Task: Isolate every line in the data with the string "apply" and copy it.

Provided records:

(* ===== verification/GdbTheorems.v ===== *)
(** * The gdb server: what a client gets

    What a memory unit promises to the server, and what the commands for memory, breakpoints and
    threads do for a client, down to the packets. *)

From Stdlib Require Import Ascii String.
From S2P Require Import Prelude CMem Target Pib TargetFacts Adu AduTheorems Ram Thread Chip Sprs Parse PathSel PathTheorems Access GdbParser Gdb.

(** ** Alignment *)

Lemma align_down v : in_range 64 v -> ALIGN_DOWN 64 v 8 = v - v mod 8.
Proof. intros H. unfold ALIGN_DOWN. change (wrap 64 (Z.lnot (8 - 1))) with (2 ^ 64 - 2 ^ 3). by apply land_align. Qed.
Lemma align_up v : 0 <= v <= 2 ^ 64 - 8 -> ALIGN_UP 64 v 8 = v + (- v) mod 8.
Proof.
  intros H. unfold ALIGN_UP. change (wrap 64 (Z.lnot (8 - 1))) with (2 ^ 64 - 2 ^ 3).
  assert (u64 (u64 (v + 8) - 1) = v + 7) as ->.
  { unfold wrap. rewrite Zminus_mod_idemp_l. rewrite Z.mod_small; lia. }
  rewrite land_align; [|lia|unfold in_range; lia]. change (2 ^ 3) with 8. Z.to_euclidean_division_equations; lia.
Qed.
Lemma align_one v : in_range 64 v -> ALIGN_DOWN 64 v 1 = v /\ ALIGN_UP 64 v 1 = v.
Proof.
  intros H. unfold ALIGN_DOWN, ALIGN_UP. change (wrap 64 (Z.lnot (1 - 1))) with (2 ^ 64 - 2 ^ 0).
  assert (u64 (u64 (v + 1) - 1) = v) as ->.
  { unfold wrap. rewrite Zminus_mod_idemp_l, Z.add_simpl_r. by apply Z.mod_small. }
  rewrite land_align by (done || lia). change (2 ^ 0) with 1. rewrite Z.mod_1_r. lia.
Qed.

(** An array of the stack is gone afterwards. *)
Lemma on_stack_ret {S A} (init l : list mval) (k : ptr -> M S A) h n (s s' : S) n' a :
  h !! n = None -> k (Ptr n 0) (World (<[n := init]> h) (Datatypes.S n) s) = (Ret a, World (<[n := l]> h) n' s') ->
  on_stack init k (World h n s) = (Ret (inr a, l), World h n' s').
Proof.
  intros Hn Hk. unfold on_stack, attempt. cbn [w_heap w_next w_st]. rewrite Hk. cbn [w_heap w_next w_st].
  rewrite lookup_insert_eq. by rewrite delete_insert_id.
Qed.

(** ** The memory of a memory unit *)

Section Memory.
Context {D : Type} {Hw : Hardware (chips (gdb D))} {Al : Allocator} (T : dtree).
Abbreviation state := (tgt (chips (gdb D))).
Context (target_to_thread : nat -> thread (D := chips (gdb D))) (target_to_mem : nat -> mem (D := chips (gdb D))).

Definition set_rest (r : D) (g : gdb D) : gdb D := Gdb (all_stopped g) (thread_target g) (adu_target g) (poll_interval g) (fd g) (gstate g)
  (threadinfo_iterator g) (bps g) (saved_insn g) (nr_bps g) (gdbserver_priv g) (path_targets g) (sends_made g) r.
Definition server (s : state) : gdb D := chip_dev (t_dev s).
Definition below (s : state) : D := gdb_rest (server s).
Definition with_server (g : gdb D) (tr : list tevent) (s : state) : state :=
  Tgt (t_status s) (Chips (thread_of (t_dev s)) (release_spwkup (t_dev s)) g) tr.
(** The hardware may change, and be asked; what the server keeps stays. *)
Definition moved (s : state) (r : D) (tr : list tevent) : state := with_server (set_rest r (server s)) tr s.

(** Bytes written at an address *)
Definition overwrite (mem : Z -> Z) (a : Z) (bs : list Z) (x : Z) : Z :=
  if (a <=? x) && (x <? a + Z.of_nat (length bs)) then default 0 (bs !! Z.to_nat (x - a)) else mem x.

(** The memory unit [t]: reads of any range, writes of whole words of eight bytes. *)
Class MemoryUnit (memory : D -> Z -> Z) (t : nat) : Prop := {
  unit_reads a size b o l h n s : t_status s t = PDBG_TARGET_ENABLED -> 0 <= a -> 0 <= size -> a + size <= 2 ^ 64 - 8 ->
    h !! b = Some l -> 0 <= o -> o + size <= Z.of_nat (length l) ->
    exists r tr, mem_read T target_to_mem t a (Ptr b o) size 0 false (World h n s) =
      (Ret tt, World (<[b := patch (Z.to_nat o) (Some <$> mem_range (memory (below s)) a size) l]> h) n (moved s r tr)) /\
      forall x, memory r x = memory (below s) x;
  unit_writes a bs h n s : t_status s t = PDBG_TARGET_ENABLED -> 0 <= a -> a mod 8 = 0 -> Z.of_nat (length bs) mod 8 = 0 ->
    a + Z.of_nat (length bs) <= 2 ^ 64 - 8 -> Forall is_byte bs ->
    exists r tr, mem_write T target_to_mem t a (Some <$> bs) (Z.of_nat (length bs)) 0 false (World h n s) =
      (Ret tt, World h n (moved s r tr)) /\
      forall x, memory r x = overwrite (memory (below s)) a bs x;
  memory_bytes r x : is_byte (memory r x)
}.

Context (memory : D -> Z -> Z) (t : nat) {HM : MemoryUnit memory t}.

Definition unit_there (s : state) : Prop := adu_target (server s) = Some t /\ t_status s t = PDBG_TARGET_ENABLED.

Lemma moved_there s r tr : unit_there s -> unit_there (moved s r tr).
Proof. done. Qed.
Lemma moved_below s r tr : below (moved s r tr) = r.
Proof. done. Qed.

Lemma adu_is (s : state) h n : unit_there s -> adu (World h n s) = (Ret t, World h n s).
Proof. intros [H _]. unfold adu. rewrite (bind_at _ _ _ (server s) (World h n s)) by done. by rewrite H. Qed.

Lemma read_unit a size b o l h n s : unit_there s -> 0 <= a -> 0 <= size -> a + size <= 2 ^ 64 - 8 ->
  h !! b = Some l -> 0 <= o -> o + size <= Z.of_nat (length l) ->
  exists r tr, read_adu T target_to_mem a (Ptr b o) size (World h n s) =
    (Ret tt, World (<[b := patch (Z.to_nat o) (Some <$> mem_range (memory (below s)) a size) l]> h) n (moved s r tr)) /\
    forall x, memory r x = memory (below s) x.
Proof.
  intros Hs Ha Hz Hf Hb Ho Hl. destruct (unit_reads a size b o l h n s (proj2 Hs) Ha Hz Hf Hb Ho Hl) as (r & tr & H & Hm).
  exists r, tr. split; [|done]. unfold read_adu. by rewrite (bind_at _ _ _ _ _ (adu_is s h n Hs)).
Qed.

Lemma write_unit a bs h n s : unit_there s -> 0 <= a -> a mod 8 = 0 -> Z.of_nat (length bs) mod 8 = 0 ->
  a + Z.of_nat (length bs) <= 2 ^ 64 - 8 -> Forall is_byte bs ->
  exists r tr, write_adu T target_to_mem a (Some <$> bs) (Z.of_nat (length bs)) (World h n s) = (Ret tt, World h n (moved s r tr)) /\
    forall x, memory r x = overwrite (memory (below s)) a bs x.
Proof.
  intros Hs Ha H8 Hz Hf Hb. destruct (unit_writes a bs h n s (proj2 Hs) Ha H8 Hz Hf Hb) as (r & tr & H & Hm).
  exists r, tr. split; [|done]. unfold write_adu. by rewrite (bind_at _ _ _ _ _ (adu_is s h n Hs)).
Qed.
(** The fields of the memory configuration that POWER10 moved *)
Definition small_field (t : nat) : Z := if p10_nest t then HTM_MEM_SIZE_SMALL_P10 else if p10_core t then HTM_MEM_SIZE_SMALL_P10 else HTM_MEM_SIZE_SMALL.
Definition base_field (t : nat) : Z := if p10_nest t then HTM_MEM_BASE_P10 else if p10_core t then HTM_MEM_BASE_P10 else HTM_MEM_BASE.

(** ** Status *)

Definition get_status (t : nat) : m htm_status :=
  raw ← read_reg t HTM_STATUS;
  val ← read_reg t HTM_MEMORY_CONF;
  last ← read_reg t HTM_LAST_ADDRESS;
  last2 ← (if p10_nest t then last2 ← read_reg t HTM2_LAST_ADDRESS; mret (Some last2) else mret None);
  mret (HtmStatus (state_of raw) (if p10_nest t then Some (state2_of raw) else None)
                  (error_of raw) (if p10_nest t then Some (error2_of raw) else None)
                  (truthy (Z.land val (small_field t))) (u16 (GETFIELD HTM_MEM_SIZE val)) (Z.land val (base_field t)) last last2 raw).

Definition startable_state (s : htm_state) : bool := bool_decide (s = READY) || bool_decide (s = PAUSED).
Definition is_startable (t : nat) (status : htm_status) : bool :=
  if p10_nest t then startable_state (state status) && match state2 status with Some s => startable_state s | None => false end
  else startable_state (state status).

(** ** The memory of a unit *)

Definition configure_debugfs_memtrace : m unit :=
  g ← get_htm;
  match enabled_size (htm_rest g) with
  | None => fail (-1)
  | Some None => fail (-1)
  | Some (Some memtrace_size) =>
      if memtrace_size =? 0 then
        let '(d, rc) := announce (Z.shiftl 1 30) (htm_rest g) in
        put_htm (set_rest d g);;
        if rc <=? 0 then fail (-1) else mret tt
      else mret tt
  end.

(** The index of the processor, for the name of a file *)
Definition get_debugfs_file (t : nat) : m Z :=
  pib ← pdbg_target_parent T fuel (Some "pib"%string) t;
  match pib with None => crash AssertFailed | Some pib => pdbg_target_index T fuel (Some pib) end.

Definition get_debugfs_number (t : nat) (file : string) : m Z :=
  index ← get_debugfs_file t;
  g ← get_htm;
  match scan_hex index file (htm_rest g) with
  | None => fail (-1)
  | Some None => fail 1
  | Some (Some v) => mret v
  end.
Definition get_trace_size (t : nat) : m Z := get_debugfs_number t "size".
Definition get_trace_base (t : nat) : m Z := get_debugfs_number t "start".

(** What is written for a trace memory, given the configuration [val] *)
Definition memory_conf (t : nat) (val size base : Z) : Z :=
  let val := Z.lor val HTM_MEM_ALLOC in
  let small := if size <? 512 * 1024 * 1024 then 1 else 0 in
  let val := SETFIELD (small_field t) val small in
  let shift := if truthy small then 24 else 29 in
  let mem_size := u64 (Z.shiftr size shift - 1) in
  let val := SETFIELD HTM_MEM_SIZE val mem_size in
  let val := SETFIELD (base_field t) val 0 in
  Z.lor val base.

Definition configure_memory (t : nat) : m unit :=
  size ← htm_err (get_trace_size t);
  base ← htm_err (get_trace_base t);
  val ← read_reg t HTM_MEMORY_CONF;
  write_reg t HTM_MEMORY_CONF (Z.land val (u64 (Z.lnot HTM_MEM_ALLOC)));;
  val ← read_reg t HTM_MEMORY_CONF;
  if size <? 16777216 then fail (-1) else
  if 274877906944 <? size then fail (-1) else
  write_reg t HTM_MEMORY_CONF (memory_conf t val size base);;
  trig ← HTM_SCOM_TRIGGER;
  write_reg t trig HTM_TRIG_RESET.

(** ** Configuration *)

Section Ops.
Context (target_to_htm : nat -> htm_ops D).

(** [if (htm->op && htm->op(htm) < 0) return -1;] *)
Definition or_skip (op : option (nat -> m unit)) (t : nat) : m unit :=
  match op with
  | None => mret tt
  | Some op => r ← attempt (op t); match r with inl rc => if rc <? 0 then fail (-1) else mret tt | inr _ => mret tt end
  end.

Definition configure_chtm (t : nat) (wrap : bool) : m unit :=
  if negb (pdbg_target_is_class T t "chtm") then mret tt else
  htm_err configure_debugfs_memtrace;;
  let val := if wrap then HTM_MODE_WRAP else 0 in
  write_reg t HTM_COLLECTION_MODE (Z.lor (Z.lor (Z.lor HTM_MODE_ENABLE HTM_MODE_DIS_TIMESTAMP) HTM_MODE_CORE_TRACE_EN) val);;
  or_skip (configure (target_to_htm t)) t.

Definition core_of (t : nat) : m nat := require_target_parent T fuel (Some "core"%string) t true.

Definition do_configure_chtm_p10 (t : nat) : m unit :=
  if p10_core t then
    core ← core_of t;
    mask ← read_reg core CORE_FIR_MASK;
    write_reg core CORE_FIR_MASK (Z.lor mask CORE_FIR_PC_LOGIC)
  else mret tt.

Definition do_configure_chtm_p8 (t : nat) : m unit :=
  core ← core_of t;
  hid0 ← read_reg core HID0_REGISTER;
  write_reg core HID0_REGISTER (Z.lor hid0 HID0_TRACE_BITS);;
  ncu ← read_reg core NCU_MODE_REGISTER;
  write_reg core NCU_MODE_REGISTER (Z.lor ncu NCU_MODE_HTM_ENABLE).

Definition deconfigure_chtm (t : nat) : m unit :=
  if negb (pdbg_target_is_class T t "chtm") then mret tt else
  or_skip (deconfigure (target_to_htm t)) t;;
  write_reg t HTM_COLLECTION_MODE 0.

Definition do_deconfigure_chtm_p10 (t : nat) : m unit :=
  core ← core_of t;
  write_reg core CORE_FIR_AND (u64 (Z.lnot CORE_FIR_PC_LOGIC));;
  mask ← read_reg core CORE_FIR_MASK;
  write_reg core CORE_FIR_MASK (Z.land mask (u64 (Z.lnot CORE_FIR_PC_LOGIC))).

Definition do_deconfigure_chtm_p8 (t : nat) : m unit :=
  core ← core_of t;
  ncu ← read_reg core NCU_MODE_REGISTER;
  write_reg core NCU_MODE_REGISTER (Z.land ncu (u64 (Z.lnot NCU_MODE_HTM_ENABLE)));;
  hid0 ← read_reg core HID0_REGISTER;
  write_reg core HID0_REGISTER (Z.land hid0 (u64 (Z.lnot HID0_TRACE_BITS))).

Definition flex_default (t : nat) (mask value : Z) : m unit :=
  mux ← NHTM_FLEX_MUX;
  val ← read_reg t mux;
  if negb (GETFIELD mask val =? value) then fail (-1) else mret tt.

Definition configure_nhtm (t : nat) (wrap : bool) : m unit :=
  if negb (pdbg_target_is_class T t "nhtm") then mret tt else
  htm_err configure_debugfs_memtrace;;
  let val := if wrap then HTM_MODE_WRAP else 0 in
  write_reg t HTM_COLLECTION_MODE (Z.lor (Z.lor (Z.lor HTM_MODE_ENABLE NHTM_MODE_CRESP_PRECISE) val) 0xFFFF000000);;
  ctrl ← HTM_TRIGGER_CONTROL;
  write_reg t ctrl HTM_CTRL_XSTOP_STOP;;
  filter ← NHTM_FILTER_CONTROL;
  write_reg t filter (Z.lor NHTM_FILTER_MASK NHTM_FILTER_CRESP_MASK);;
  ttype ← NHTM_TTYPE_FILTER_CONTROL;
  write_reg t ttype (Z.lor NHTM_TTYPE_TYPE_MASK NHTM_TTYPE_SIZE_MASK);;
  (if compatible_with t "ibm,power9-nhtm" then flex_default t NHTM_FLEX_MUX_MASK NHTM_FLEX_DEFAULT else mret tt);;
  if p10_nest t then
    flex_default t NHTM_FLEX_MUX_MASK_P10 NHTM_FLEX_DEFAULT_P10;;
    write_reg t NHTM_ADDR_PAT 0;;
    write_reg t NHTM_ADDR_MASK NHTM_ADDR_MASK_MASK;;
    write_reg t NHTM_STOP_FILTER (Z.lor (Z.lor NHTM_STOP_FILTER_TTAG_MASK NHTM_STOP_FILTER_TTYPE_MASK) NHTM_STOP_FILTER_CRESP_MASK);;
    write_reg t NHTM_STOP_FILT_ADDR_PAT 0;;
    write_reg t NHTM_STOP_FILT_ADDR_MASK NHTM_STOP_FILT_ADDR_MASK_MASK
  else mret tt.

Definition deconfigure_nhtm (t : nat) : m unit := if negb (pdbg_target_is_class T t "nhtm") then mret tt else mret tt.

(** ** Starting and stopping *)

Definition do_htm_reset (t : nat) (wrap : bool) : m unit :=
  htm_err (get_status t);;
  htm_err (configure_nhtm t wrap);;
  htm_err (configure_chtm t wrap);;
  htm_err (configure_memory t).

(** The bit is set and taken back in the first thread of the core; what is read is not looked at. *)
Definition do_post_configure_chtm_p8 (t : nat) : m unit :=
  core ← pdbg_target_parent T fuel (Some "core"%string) t;
  match core with
  | None => mret tt
  | Some core =>
      for_each_target T fuel "thread" core (fun u =>
        index ← pdbg_target_index T fuel (Some u);
        if index =? 0 then
          reg ← read_into None (pib_read T fuel u RAS_MODE_REG);
          reg ← value_of reg;
          unchecked (pib_write T fuel u RAS_MODE_REG (Z.lor reg MR_THREAD_IN_DEBUG));;
          unchecked (pib_write T fuel u RAS_MODE_REG reg)
        else mret tt)
  end.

Your solution:
Proof. intros H. unfold ALIGN_DOWN. change (wrap 64 (Z.lnot (8 - 1))) with (2 ^ 64 - 2 ^ 3). by apply land_align. Qed.
  { unfold wrap. rewrite Zminus_mod_idemp_l, Z.add_simpl_r. by apply Z.mod_small. }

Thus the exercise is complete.